## WHAT THE TASK REQUIRES
Begin at the line containing "(** The text, unless" in the data below and go on through the line containing "else readLimited (Some (rq_body r)) max.", repeating each line exactly; include both ends and no other line.

## MATERIAL SHOWN
(* ===== verification/McpHandler.v ===== *)
(** * The MCP proxy

    Models [src/gateway/src/mcp/handler.ts], from the request to the response:
    authentication, the group's access, the checks of the message, the tool policy
    and the guardrails, the call of the upstream with its own headers, and what is
    released of its answer, over the components [McpGuards], [McpPolicy] and
    [McpSse].

    A request body, and an upstream's, is the text its chunks decode to, with its
    size in bytes and whether reading it fails or takes too long.  The state is the
    policy maps, the calls and records made so far, and the world of the upstream
    and of the guardrails.  [upstreamFetch] behind its redirect check, the hooks
    manager, [isSafeUpstreamURL], SHA-256, [JSON.parse] and [JSON.stringify] are
    parameters; the telemetry values computed for spans ([McpCallState]) and log
    lines are not modelled. *)

From Stdlib Require Import ZArith Lia ZifyBool ZifyNat Ascii Floats.SpecFloat.
From stdpp Require Import base strings option list gmap sets.
From S2P Require Import Prelude JsValue BudgetKeys JsText GroupPolicy McpText McpPolicy McpSse McpGuards.

#[local] Open Scope string_scope.
#[local] Open Scope list_scope.
#[local] Arguments num_of_Z : simpl never.

(** ** JSON-RPC *)

Definition PARSE_ERROR : Z := -32700.
Definition INVALID_REQUEST : Z := -32600.
Definition TOOL_DENIED : Z := -32010.
Definition GUARDRAIL_BLOCKED : Z := -32011.
Definition TOOL_DEFINITION_CHANGED : Z := -32012.
Definition UPSTREAM_ERROR : Z := -32013.
Definition UNAUTHORIZED : Z := -32014.
Definition UNKNOWN_SERVER : Z := -32015.
Definition SERVER_DENIED : Z := -32016.
Definition HEADER_MISMATCH : Z := -32020.

Definition JSON_TYPE : string := "application/json".
Definition SSE_TYPE : string := "text/event-stream".

Definition errorMessage (id : json) (code : Z) (message : string) : json :=
  JObj [("jsonrpc", JStr "2.0"); ("id", id);
        ("error", JObj [("code", JNum (num_of_Z code)); ("message", JStr message)])].

Definition is_finite (n : num) : bool :=
  match n with S754_finite _ _ _ | S754_zero _ => true | _ => false end.

Definition isRpcId (v : any) : bool :=
  match v with Some (JStr _) => true | Some (JNum n) => is_finite n | _ => false end.

(** ** Requests, upstream answers and responses *)

Record Body := mkBody { b_chunks : list string; b_rest : string; b_size : Z; b_fails : bool }.

Definition body_text (b : Body) : string := (McpSse.concat (b_chunks b) +:+ b_rest b)%string.

Record Request := mkRequest {
  rq_method : string;
  rq_server : string;
  rq_headers : obj string;
  rq_body : Body;
  (** An earlier middleware read the body. *)
  rq_cached : bool;
  rq_identity : bool;
  (** The MCP entry of the group of the identity. *)
  rq_group : option (obj McpGroupToolRule);
  rq_token : option string;
  rq_allow_unauthenticated : option string
}.

Record Upstream := mkUpstream { up_status : Z; up_headers : obj string; up_body : option Body }.

Definition up_ok (u : Upstream) : bool := ((200 <=? up_status u) && (up_status u <=? 299))%Z.

Inductive ResponseBody :=
| Empty
| Text (t : string)
| Streamed (chunks : list string).

Record Response := mkResponse { rs_status : Z; rs_headers : obj string; rs_body : ResponseBody }.

Inductive CallError := unsafe | timeout | unreachable.

(** The members of [McpOutcome], prefixed. *)
Inductive McpOutcome := out_ok | out_error | out_denied | out_blocked | out_invalid | out_upstream_error.

(** What the proxy does besides answering. *)
Inductive Event :=
| RequestRecorded (server : string) (method : any) (outcome : McpOutcome)
| ToolCallRecorded (server : string) (tool : any) (outcome : McpOutcome)
| AuthFailure (reason : string)
| PolicyDenied (reason : PolicyDenyReason) (server : string) (tool : option string)
| Forwarded (server method : string) (headers : obj string) (body : option string).

(** ** Headers *)

Definition FORWARDED_REQUEST_HEADERS : list string :=
  ["accept"; "mcp-protocol-version"; "mcp-session-id"; "mcp-method"; "mcp-name"; "last-event-id"].

(** [/^mcp-param-[A-Za-z0-9!#$%&'*+.^_`|~-]{1,64}$/i]; header names are in lower case. *)
Definition mcp_param_header (name : string) : bool :=
  match strip_prefix "mcp-param-" name with Some r => is_token r | None => false end.

Definition copy_header (from : obj string) (out : obj string) (name : string) : obj string :=
  match own from name with Some v => obj_put out name v | None => out end.

Definition upstreamHeaders (headers : obj string) (server : McpServerConfig) (hasBody : bool) : obj string :=
  let out := foldl (copy_header headers) [] FORWARDED_REQUEST_HEADERS in
  let out := foldl (fun out p => if mcp_param_header p.1 then obj_put out p.1 p.2 else out) out headers in
  let out := if hasOwn out "accept" then out else obj_put out "accept" (JSON_TYPE +:+ ", " +:+ SSE_TYPE) in
  let out := if hasBody then obj_put out "content-type" JSON_TYPE else out in
  match ms_authHeader server with Some (n, v) => obj_put out n v | None => out end.

(** [/^[\x21-\x7E]{1,256}$/] *)
Definition safe_header_value (s : string) : bool :=
  truthy_string s && (String.length s <=? 256)%nat && sforallb (fun c => between 33 (code c) 126) s.

Definition FORWARDED_RESPONSE_HEADERS : list string := ["content-type"; "mcp-session-id"; "retry-after"].

Definition copy_response_header (from : obj string) (out : obj string) (name : string) : obj string :=
  match own from name with
  | Some v => if negb (name =? "content-type")%string && negb (safe_header_value v) then out
              else obj_put out name v
  | None => out
  end.

Definition clientHeaders (u : Upstream) (streaming : bool) : obj string :=
  let out := foldl (copy_response_header (up_headers u)) [] FORWARDED_RESPONSE_HEADERS in
  if streaming then obj_put (obj_put out "cache-control" "no-cache") "x-accel-buffering" "no" else out.

Definition contentTypeOf (u : Upstream) : string := mime_of (own (up_headers u) "content-type").

(** ** Bodies *)

(** The text, unless reading fails or takes too long, or it is larger than [max]. *)
Definition readLimited (body : option Body) (max : Z) : option string :=
  match body with
  | None => Some ""
  | Some b => if b_fails b || (max <? b_size b)%Z then None else Some (body_text b)
  end.

Definition readRequestBody (r : Request) (max : Z) : option string :=
  if rq_cached r then
    let text := body_text (rq_body r) in
    if (max <? Z.of_nat (byteLength text))%Z then None else Some text
  else readLimited (Some (rq_body r)) max.

Section Handler.
Context {W : Type}.
Variable JSON_parse : string -> option json.
Variable JSON_stringify : json -> string.
Variable number_text : num -> string.
Variable sha256_hex : string -> string.
Variable isSafeUpstreamURL : string -> bool.

(** [fetch] of the configured URL; a failure says whether the timer ended it. *)
Variable fetch : McpServerConfig -> string -> obj string -> option string -> W -> result bool Upstream * W.
Variable executeHooks : option (list json -> GuardrailStage -> string -> W -> option (list (option HookResult)) * W).

(** The servers configured. *)
Variable servers : obj McpServerConfig.

Record State := mkState { s_policy : PolicyState; s_events : list Event; s_world : W }.

Definition record (e : Event) (s : State) : State := mkState (s_policy s) (s_events s ++ [e]) (s_world s).
Definition set_policy (p : PolicyState) (s : State) : State := mkState p (s_events s) (s_world s).
Definition set_w (w : W) (s : State) : State := mkState (s_policy s) (s_events s) w.

Definition rpcError (status : Z) (id : json) (code : Z) (message : string) : Response :=
  mkResponse status [("content-type", JSON_TYPE)] (Text (JSON_stringify (errorMessage id code message))).

Definition jsonResponse (message : json) (status : Z) (u : Upstream) : Response :=
  mkResponse status (clientHeaders u false) (Text (JSON_stringify message)).

Definition withoutBody (u : Upstream) : Response :=
  mkResponse (up_status u) (map_delete (clientHeaders u false) "content-type") Empty.

(** [upstreamFetch]: an answer that redirects becomes a 502. *)
Definition redirect_body (status : Z) : json :=
  JObj [("error", JObj [("message", JStr ("The upstream answered with a redirect (" +:+ String_of status +:+ "), which the gateway does not follow"));
                        ("type", JStr "upstream_redirect"); ("param", JNull); ("code", JNull)])].

Definition rejectUpstreamRedirect (u : Upstream) : Upstream :=
  if ((300 <=? up_status u) && (up_status u <? 400) && negb (up_status u =? 304))%Z
  then mkUpstream 502 [("content-type", JSON_TYPE)]
         (Some (let t := JSON_stringify (redirect_body (up_status u)) in mkBody [t] "" (Z.of_nat (byteLength t)) false))
  else u.

Definition callUpstream (r : Request) (server : McpServerConfig) (method : string) (body : option string) (s : State)
    : result CallError Upstream * State :=
  if negb (isSafeUpstreamURL (ms_url server)) then (Throw unsafe, s)
  else
    let headers := upstreamHeaders (rq_headers r) server (match body with Some _ => true | None => false end) in
    let s := record (Forwarded (ms_id server) method headers body) s in
    match fetch server method headers body (s_world s) with
    | (Ok u, w) => (Ok (rejectUpstreamRedirect u), set_w w s)
    | (Throw timedOut, w) => (Throw (if timedOut then timeout else unreachable), set_w w s)
    end.

Definition upstreamFailure (id : json) (e : CallError) : Response :=
  match e with
  | timeout => rpcError 504 id UPSTREAM_ERROR "The MCP server did not answer in time"
  | unsafe => rpcError 502 id UPSTREAM_ERROR "The MCP server URL is not an allowed upstream"
  | unreachable => rpcError 502 id UPSTREAM_ERROR "The MCP server could not be reached"
  end.

Definition credentialRejection (u : Upstream) (id : json) : option Response :=
  if (up_status u =? 401)%Z || (up_status u =? 403)%Z
  then Some (rpcError 502 id UPSTREAM_ERROR "The MCP server rejected the gateway credentials")
  else None.

Definition isErrorObject (e : any) : bool :=
  match e with
  | Some (JObj o) =>
      match own o "code", own o "message" with
      | Some (JNum n), Some (JStr _) => is_integer_num n
      | _, _ => false
      end
  | _ => false
  end.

## WRITTEN ANSWER
(** The text, unless reading fails or takes too long, or it is larger than [max]. *)
Definition readLimited (body : option Body) (max : Z) : option string :=
  match body with
  | None => Some ""
  | Some b => if b_fails b || (max <? b_size b)%Z then None else Some (body_text b)
  end.

Definition readRequestBody (r : Request) (max : Z) : option string :=
  if rq_cached r then
    let text := body_text (rq_body r) in
    if (max <? Z.of_nat (byteLength text))%Z then None else Some text
  else readLimited (Some (rq_body r)) max.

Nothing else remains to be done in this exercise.